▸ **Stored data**
(** * prometheus-dyson: connection supervision of [main.py]

    A shallow embedding of [DeviceWrapper], [ConnectionManager] and [main]
    from [main.py], and the properties of their connection lifecycle.

    Python objects are records, a method is a computation in a small
    state/exception/output monad whose state is the object the method
    is called on ([self] for [DeviceWrapper], the wrapped device for the
    manager's callbacks), and every call into [libdyson], [logging],
    [threading], the discovery service and the metrics callback is
    recorded, in program order, as an [Effect].

    [libdyson] is a library outside the repository. Its handle is
    modelled by what [main.py] reads from it, and its calls by the
    outcomes [main.py] provides for: [connect] returns, with the handle
    connected, or raises [DysonConnectTimeout];
    [request_environmental_data] returns or raises [AttributeError];
    [disconnect] leaves the handle not connected. *)

From Stdlib Require Import ZArith String Ascii List Bool Lia.
From stdpp Require Import base option list gmap strings pretty.
Import ListNotations.
Local Open Scope Z_scope.
Local Open Scope string_scope.
Local Open Scope list_scope.

(** ** Data *)

(** Modelled from the spec: [config.Device], the record of module
    [config] (display name, serial, credentials, product type). *)
Record Device := mkDevice {
  dev_name : string;
  dev_serial : string;
  dev_credentials : string;
  dev_product_type : string
}.

(** [libdyson.MessageType] has the members [STATE] and [ENVIRONMENTAL];
    a listener may be handed any other object as well. *)
Inductive Message :=
| STATE
| ENVIRONMENTAL
| OtherMessage (repr : string).

Definition Message_eqb (a b : Message) : bool :=
  match a, b with
  | STATE, STATE => true
  | ENVIRONMENTAL, ENVIRONMENTAL => true
  | OtherMessage x, OtherMessage y => String.eqb x y
  | _, _ => false
  end.

Definition Message_str (m : Message) : string :=
  match m with
  | STATE => "MessageType.STATE"
  | ENVIRONMENTAL => "MessageType.ENVIRONMENTAL"
  | OtherMessage s => s
  end.

(** The exceptions [main.py] catches by name. *)
Inductive Exn :=
| DysonConnectTimeout
| AttributeError.

Definition Exn_eqb (a b : Exn) : bool :=
  match a, b with
  | DysonConnectTimeout, DysonConnectTimeout => true
  | AttributeError, AttributeError => true
  | _, _ => false
  end.

Inductive Level := DEBUG | INFO | WARNING | ERROR | FATAL | EXCEPTION.

(** What a [threading.Timer] started by a [DeviceWrapper] will call:
    [self.connect] with [args=[host]], or [self._timer_callback]. *)
Inductive TimerTarget :=
| connect_args (host : string)
| timer_callback.

(** The two [functools.partial] closures the manager hands out; both bind
    the device they are created for. *)
Inductive Callback :=
| device_callback
| discovery_callback.

(** Calls that leave [main.py], in the order they are made. *)
Inductive Effect :=
| Log (lvl : Level) (fmt : string) (args : list string)
| LibConnect (host : string)
| LibDisconnect
| LibRequestEnvironmentalData
| LibAddMessageListener (cb : Callback)
| TimerStart (secs : Z) (target : TimerTarget)
| StartDiscovery
| StopDiscovery
| RegisterDevice (cb : Callback)
| UpdateFn (name serial : string) (is_state is_environmental : bool).

(** The [libdyson] handle of one device, as far as [main.py] observes it:
    the [is_connected] property and the listeners added so far. *)
Record DysonDevice := mkDysonDevice {
  dyson_connected : bool;
  dyson_listeners : list Callback
}.

Record DeviceWrapper := mkDeviceWrapper {
  _config_device : Device;
  _environment_refresh_secs : Z;
  libdyson : DysonDevice
}.

(** What the [libdyson] calls of one callback run do: [connect] returns
    or raises [DysonConnectTimeout], [request_environmental_data] returns
    or raises [AttributeError] (the handle was torn down under it). *)
Inductive ConnectOutcome := ConnectOk | ConnectTimesOut.
Inductive RequestOutcome := RequestOk | RequestHandleGone.

Record Libdyson := mkLibdyson {
  connect_outcome : ConnectOutcome;
  request_outcome : RequestOutcome
}.

(** ** The monad of method bodies *)

Inductive Res (A : Type) :=
| Ret (a : A)
| Raise (e : Exn).
Arguments Ret {A} a.
Arguments Raise {A} e.

Definition M (A : Type) : Type :=
  DeviceWrapper -> Res A * DeviceWrapper * list Effect.

Definition ret {A} (a : A) : M A := fun self => (Ret a, self, []).

Definition bind {A B} (m : M A) (k : A -> M B) : M B :=
  fun self =>
    match m self with
    | (Ret a, self1, out1) =>
        match k a self1 with
        | (r, self2, out2) => (r, self2, out1 ++ out2)
        end
    | (Raise e, self1, out1) => (Raise e, self1, out1)
    end.

Definition raise {A} (e : Exn) : M A := fun self => (Raise e, self, []).

(** [try: body except e: handler]; other exceptions pass through. *)
Definition try_except {A} (body : M A) (e : Exn) (handler : M A) : M A :=
  fun self =>
    match body self with
    | (Ret a, self1, out1) => (Ret a, self1, out1)
    | (Raise e', self1, out1) =>
        if Exn_eqb e' e then
          match handler self1 with
          | (r, self2, out2) => (r, self2, out1 ++ out2)
          end
        else (Raise e', self1, out1)
    end.

Definition emit (e : Effect) : M unit := fun self => (Ret tt, self, [e]).
Definition gets {A} (f : DeviceWrapper -> A) : M A := fun self => (Ret (f self), self, []).
Definition modify (f : DeviceWrapper -> DeviceWrapper) : M unit :=
  fun self => (Ret tt, f self, []).

Declare Scope py_scope.
Delimit Scope py_scope with py.
Notation "x <- c1 ;; c2" := (bind c1 (fun x => c2))
  (at level 100, c1 at next level, right associativity) : py_scope.
Notation "c1 ;; c2" := (bind c1 (fun _ => c2))
  (at level 100, right associativity) : py_scope.
Local Open Scope py_scope.

Definition result {A} (x : Res A * DeviceWrapper * list Effect) : Res A := fst (fst x).
Definition final {A} (x : Res A * DeviceWrapper * list Effect) : DeviceWrapper := snd (fst x).
Definition effects {A} (x : Res A * DeviceWrapper * list Effect) : list Effect := snd x.

(** ** [DeviceWrapper] *)

Definition set_connected (b : bool) (self : DeviceWrapper) : DeviceWrapper :=
  mkDeviceWrapper (_config_device self) (_environment_refresh_secs self)
    (mkDysonDevice b (dyson_listeners (libdyson self))).

Definition push_listener (cb : Callback) (self : DeviceWrapper) : DeviceWrapper :=
  mkDeviceWrapper (_config_device self) (_environment_refresh_secs self)
    (mkDysonDevice (dyson_connected (libdyson self))
                   (dyson_listeners (libdyson self) ++ [cb])).

Definition logging (lvl : Level) (fmt : string) (args : list string) : M unit :=
  emit (Log lvl fmt args).

Definition name : M string := gets (fun self => dev_name (_config_device self)).
Definition serial : M string := gets (fun self => dev_serial (_config_device self)).
Definition is_connected : M bool := gets (fun self => dyson_connected (libdyson self)).

Definition connect_default_retry : Z := 30.
Definition default_environment_refresh_secs : Z := 30.

Section Methods.
Variable lib : Libdyson.

(** [self.libdyson.connect(host)] *)
Definition libdyson_connect (host : string) : M unit :=
  emit (LibConnect host);;
  match connect_outcome lib with
  | ConnectOk => modify (set_connected true)
  | ConnectTimesOut => raise DysonConnectTimeout
  end.

(** [self.libdyson.request_environmental_data()] *)
Definition libdyson_request_environmental_data : M unit :=
  emit LibRequestEnvironmentalData;;
  match request_outcome lib with
  | RequestOk => ret tt
  | RequestHandleGone => raise AttributeError
  end.

(** [threading.Timer(secs, target).start()] *)
Definition timer_start (secs : Z) (target : TimerTarget) : M unit :=
  emit (TimerStart secs target).

Definition _refresh_timer : M unit :=
  secs <- gets _environment_refresh_secs;;
  timer_start secs timer_callback.

Definition connect (host : string) (retry_on_timeout_secs : Z) : M unit :=
  c <- is_connected;;
  if c then
    s <- serial;;
    logging INFO "Already connected to %s (%s); no need to reconnect." [host; s]
  else
    try_except
      (libdyson_connect host;;
       _refresh_timer)
      DysonConnectTimeout
      (s <- serial;;
       logging ERROR "Timeout connecting to %s (%s); will retry" [host; s];;
       timer_start retry_on_timeout_secs (connect_args host)).

Definition disconnect : M unit :=
  emit LibDisconnect;;
  modify (set_connected false).

Definition _timer_callback : M unit :=
  c <- is_connected;;
  if c then
    s <- serial;;
    logging DEBUG "Requesting updated environmental data from %s" [s];;
    try_except
      libdyson_request_environmental_data
      AttributeError
      (logging ERROR "Race with a disconnect? Skipping an iteration." []);;
    _refresh_timer
  else
    s <- serial;;
    logging DEBUG "Device %s is disconnected." [s].

(** A timer that fires calls its target; [connect_args host] is
    [self.connect(host)], so [retry_on_timeout_secs] takes its default. *)
Definition fire (target : TimerTarget) : M unit :=
  match target with
  | connect_args host => connect host connect_default_retry
  | timer_callback => _timer_callback
  end.
End Methods.

(** ** [ConnectionManager] *)

(** [str.upper()] on a serial; letters outside ASCII are left as they
    are. *)
Definition upper_ascii (c : ascii) : ascii :=
  let n := nat_of_ascii c in
  if (97 <=? n)%nat && (n <=? 122)%nat then ascii_of_nat (n - 32) else c.

Fixpoint upper (s : string) : string :=
  match s with
  | EmptyString => EmptyString
  | String c rest => String (upper_ascii c) (upper rest)
  end.

(** Truth value of the result of [dict.get]: [None] and the empty string
    are false. *)
Definition truthy (v : option string) : bool :=
  match v with
  | Some (String _ _) => true
  | _ => false
  end.

(** The double quote character of the two log formats below. *)
Definition dquote : string := String (ascii_of_nat 34) EmptyString.

Definition fmt_attempting_connection : string :=
  "Attempting connection to device " ++ dquote ++ "%s" ++ dquote
  ++ " (serial=%s) via configured IP %s".

Definition fmt_attempting_discovery : string :=
  "Attempting to discover device " ++ dquote ++ "%s" ++ dquote
  ++ " (serial=%s) via zeroconf".

Section Manager.
Variable lib : Libdyson.
Variable _hosts : gmap string string.

(** [device.libdyson.add_message_listener(callback_fn)] *)
Definition libdyson_add_message_listener (cb : Callback) : M unit :=
  emit (LibAddMessageListener cb);;
  modify (push_listener cb).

▸ **What the exercise asks**
Reproduce precisely, and with no line left out, each line from the top of the entries through the line that carries "connected, or raises".

▸ **Answer section**
(** * prometheus-dyson: connection supervision of [main.py]

    A shallow embedding of [DeviceWrapper], [ConnectionManager] and [main]
    from [main.py], and the properties of their connection lifecycle.

    Python objects are records, a method is a computation in a small
    state/exception/output monad whose state is the object the method
    is called on ([self] for [DeviceWrapper], the wrapped device for the
    manager's callbacks), and every call into [libdyson], [logging],
    [threading], the discovery service and the metrics callback is
    recorded, in program order, as an [Effect].

    [libdyson] is a library outside the repository. Its handle is
    modelled by what [main.py] reads from it, and its calls by the
    outcomes [main.py] provides for: [connect] returns, with the handle
    connected, or raises [DysonConnectTimeout];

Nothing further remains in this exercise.